With breathtaking Technirama cinematography that shows off the film's beautiful shooting locations and set designs well, 'The Big Country' impresses quite a lot in this Blu-ray presentation. Unfortunately, despite admirable restoration efforts, frequent visual anomalies involving flickering, pulsing and black level fluctuations do hurt the transfer to a noticeable but thankfully no where near deal-breaking degree.
The movie is provided with an English DTS-HD MA 2.0 mono mix. Foreign language tracks include Spanish Dolby Digital mono and French, Italian, German and Castilian DTS mono with various subtitle options. Though it only features one channel of audio, this is actually a lively mix with pleasing range and fidelity.
Dialogue is clean and thankfully free of the trademark thinness that plagues a lot of older mono tracks. I also didn't detect any major instances of hissing, crackles or pops. The film's rousing score reveals a wide, distortion free gamut of frequencies and both quiet and loud effects come through well. Galloping horses and firing bullets burst from the mix with pleasing fidelity and thankfully even when there is a lot of aural activity at once, the single channel of audio still offers nice distinction. Bass activity is fairly subdued, but there is some slight low-end rumble in some of the music cues and more aggressive action oriented moments. Balance within the track is good and speech is prioritized nicely.
While the mix can't compete with modern surround sound efforts, the mono track is surprisingly robust and very effective. Free of many of the age related drawbacks that come with similar older mixes, the movie sounds very nice.
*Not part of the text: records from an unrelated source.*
(** X30. When the definition does not carry [supportsDst = false] and the
    short zone name decides nothing, the label comes from the offsets that
    [getTimeZoneOffsetMinutes] computes: the baseline is [Math.max] of the
    offsets at January 1 and July 1 of the instant's UTC year, and the
    label is the daylight one iff the offset of the instant is strictly
    below the baseline, the standard one otherwise.  Hence of two instants
    of one UTC year, one with an offset at or above the baseline and one
    with an offset below it, the first is labelled standard and the second
    daylight. *)
Theorem offset_fallback_rule :
  (forall (P : Platform) (definition : TradingSessionDefinition)
          (date : Date P),
      supportsDst definition <> Some false ->
      abbreviationInconclusive (tzNamePart P date (timeZone definition))
      = true ->
      let zone := timeZone definition in
      let year := getUTCFullYear P date in
      let baseline :=
        Math_max (getTimeZoneOffsetMinutes P (Date_UTC P year 0 1) zone)
                 (getTimeZoneOffsetMinutes P (Date_UTC P year 6 1) zone) in
      computeDstLabel P (Some definition) date
      = (if ratio_lt (getTimeZoneOffsetMinutes P date zone) baseline
         then "夏令时 (DST)" else "冬令时 (标准时间)")
      /\ forall c j u : Q,
           getTimeZoneOffsetMinutes P date zone = RNum c ->
           getTimeZoneOffsetMinutes P (Date_UTC P year 0 1) zone = RNum j ->
           getTimeZoneOffsetMinutes P (Date_UTC P year 6 1) zone = RNum u ->
           (computeDstLabel P (Some definition) date = LABEL_DAYLIGHT
            <-> (c < Qmax j u)%Q)
           /\ (computeDstLabel P (Some definition) date = LABEL_STANDARD
               <-> (Qmax j u <= c)%Q))
  /\ (forall (P : Platform) (definition : TradingSessionDefinition)
             (one other : Date P) (a b j u : Q),
         supportsDst definition <> Some false ->
         abbreviationInconclusive (tzNamePart P one (timeZone definition))
         = true ->
         abbreviationInconclusive (tzNamePart P other (timeZone definition))
         = true ->
         getUTCFullYear P one = getUTCFullYear P other ->
         getTimeZoneOffsetMinutes P
           (Date_UTC P (getUTCFullYear P one) 0 1) (timeZone definition)
         = RNum j ->
         getTimeZoneOffsetMinutes P
           (Date_UTC P (getUTCFullYear P one) 6 1) (timeZone definition)
         = RNum u ->
         getTimeZoneOffsetMinutes P one (timeZone definition) = RNum a ->
         getTimeZoneOffsetMinutes P other (timeZone definition) = RNum b ->
         (Qmax j u <= a)%Q ->
         (b < Qmax j u)%Q ->
         computeDstLabel P (Some definition) one = "冬令时 (标准时间)"
         /\ computeDstLabel P (Some definition) other = "夏令时 (DST)").
Proof.
  split.
  - intros P definition date Hflag Hname zone year baseline.
    rewrite (computeDstLabel_fallback P definition date Hflag Hname).
    split; [reflexivity |].
    intros c j u Hc Hj Hu.
    exact (offsetBasedLabel_spec P definition date c j u Hc Hj Hu).
  - intros P definition one other a b j u Hflag Hone Hother Hyear Hj Hu
           Ha Hb Habove Hbelow.
    rewrite (computeDstLabel_fallback P definition one Hflag Hone).
    rewrite (computeDstLabel_fallback P definition other Hflag Hother).
    split.
    + apply (proj2 (offsetBasedLabel_spec P definition one a j u Ha Hj Hu)).
      exact Habove.
    + rewrite Hyear in Hj, Hu.
      apply (proj1 (offsetBasedLabel_spec P definition other b j u Hb Hj Hu)).
      exact Hbelow.
Qed.

Lemma offset_fallback_rule_witness :
  computeDstLabel (Ref.runtime false) (Some US_PREMARKET)
    JUST_BEFORE_SPRING_FORWARD
  = "冬令时 (标准时间)"
  /\ computeDstLabel (Ref.runtime false) (Some US_PREMARKET)
       JUST_AFTER_SPRING_FORWARD
     = "夏令时 (DST)".
Proof.
  refine (proj2 offset_fallback_rule (Ref.runtime false) US_PREMARKET
            JUST_BEFORE_SPRING_FORWARD JUST_AFTER_SPRING_FORWARD
            (18000500 # 60000) (14400500 # 60000)
            (18000000 # 60000) (14400000 # 60000)
            _ _ _ _ _ _ _ _ _ _).
  - discriminate.
  - reflexivity.
  - reflexivity.
  - reflexivity.
  - reflexivity.
  - reflexivity.
  - reflexivity.
  - reflexivity.
  - discriminate.
  - reflexivity.
Defined.

(** C4, on the code.  The offset [getTimeZoneOffsetMinutes] computes is
    not the zone's offset from UTC: the zone's wall clock is read back by
    [new Date(text)] as a local time of the host, so the result is the
    zone's offset from the host.  On a host that is itself in
    America/New_York the offset is 0 at every instant, the baseline is 0,
    and the offset rule labels the instants on both sides of the start of
    daylight time, and a summer evening, as standard time although the
    zone's clock moves from GMT-5 to GMT-4: the label does not flip.  On
    the same host the zone-name rule labels the same instants standard and
    daylight, and on a host in UTC the offset rule does too. *)
Theorem offset_fallback_on_new_york_host :
  (tzNamePart (HOSTED_RUNTIME "America/New_York" false)
     BEFORE_SPRING_FORWARD "America/New_York" = Some "GMT-5"
   /\ tzNamePart (HOSTED_RUNTIME "America/New_York" false)
        AFTER_SPRING_FORWARD "America/New_York" = Some "GMT-4"
   /\ abbreviationInconclusive (Some "GMT-5") = true
   /\ abbreviationInconclusive (Some "GMT-4") = true)
  /\ (let offset :=
        getTimeZoneOffsetMinutes (HOSTED_RUNTIME "America/New_York" false) in
      offset BEFORE_SPRING_FORWARD "America/New_York" = RNum (0 # 60000)
      /\ offset AFTER_SPRING_FORWARD "America/New_York" = RNum (0 # 60000)
      /\ offset (Ref.utc 2024 1 1 0 0) "America/New_York" = RNum (0 # 60000)
      /\ offset (Ref.utc 2024 7 1 0 0) "America/New_York" = RNum (0 # 60000))
  /\ (let label :=
        computeDstLabel (HOSTED_RUNTIME "America/New_York" false)
          (Some US_PREMARKET) in
      label BEFORE_SPRING_FORWARD = "冬令时 (标准时间)"
      /\ label AFTER_SPRING_FORWARD = "冬令时 (标准时间)"
      /\ label NY_EVENING = "冬令时 (标准时间)")
  /\ dstLabel (getUsSessionSnapshot (HOSTED_RUNTIME "America/New_York" false)
                 BEFORE_SPRING_FORWARD)
     = dstLabel (getUsSessionSnapshot (HOSTED_RUNTIME "America/New_York" false)
                   AFTER_SPRING_FORWARD)
  /\ (let label :=
        computeDstLabel (HOSTED_RUNTIME "America/New_York" true)
          (Some US_PREMARKET) in
      label BEFORE_SPRING_FORWARD = "冬令时 (标准时间)"
      /\ label AFTER_SPRING_FORWARD = "夏令时 (DST)")
  /\ (let label :=
        computeDstLabel (HOSTED_RUNTIME "UTC" false) (Some US_PREMARKET) in
      label BEFORE_SPRING_FORWARD = "冬令时 (标准时间)"
      /\ label AFTER_SPRING_FORWARD = "夏令时 (DST)").
Proof.
  repeat split.
Qed.

(** * Further properties of the session engine *)

(** ** Windows at their edges *)

(** X1. A bound that [timeStringToMinutes] cannot read is [NaN], and the
    window is then open on that side: without a readable start it contains
    the minutes before its end, without a readable end the minutes from its
    start on, and with neither it contains nothing. *)
Theorem unreadable_bound_is_open :
  forall (window : TradingWindow) (m : Z),
    (forall e,
        timeStringToMinutes (start window) = NaN ->
        timeStringToMinutes (end_ window) = Num e ->
        (windowContains (Num m) window = true <-> m < e))
    /\ (forall s,
           timeStringToMinutes (start window) = Num s ->
           timeStringToMinutes (end_ window) = NaN ->
           (windowContains (Num m) window = true <-> s <= m))
    /\ (timeStringToMinutes (start window) = NaN ->
        timeStringToMinutes (end_ window) = NaN ->
        windowContains (Num m) window = false).
Proof.
  intros window m. unfold windowContains. split; [| split].
  - intros e Hs He. rewrite Hs, He. cbn. apply Z.ltb_lt.
  - intros s Hs He. rewrite Hs, He. cbn. rewrite orb_false_r.
    apply Z.leb_le.
  - intros Hs He. rewrite Hs, He. reflexivity.
Qed.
'The Big Country' is an exciting and thematically rich western that manages to play with and against the conventions of its genre. Video quality is mostly strong but some persistent flicker does hamper the overall presentation. The mono audio track is surprisingly robust and does a solid job of delivering the film's dialogue, effects and stirring score. Supplements are disappointingly sparse, but the included vintage featurette is quite amusing. Despite some minor technical flaws and a lack of extras, the strength of the film alone makes this an easy recommendation.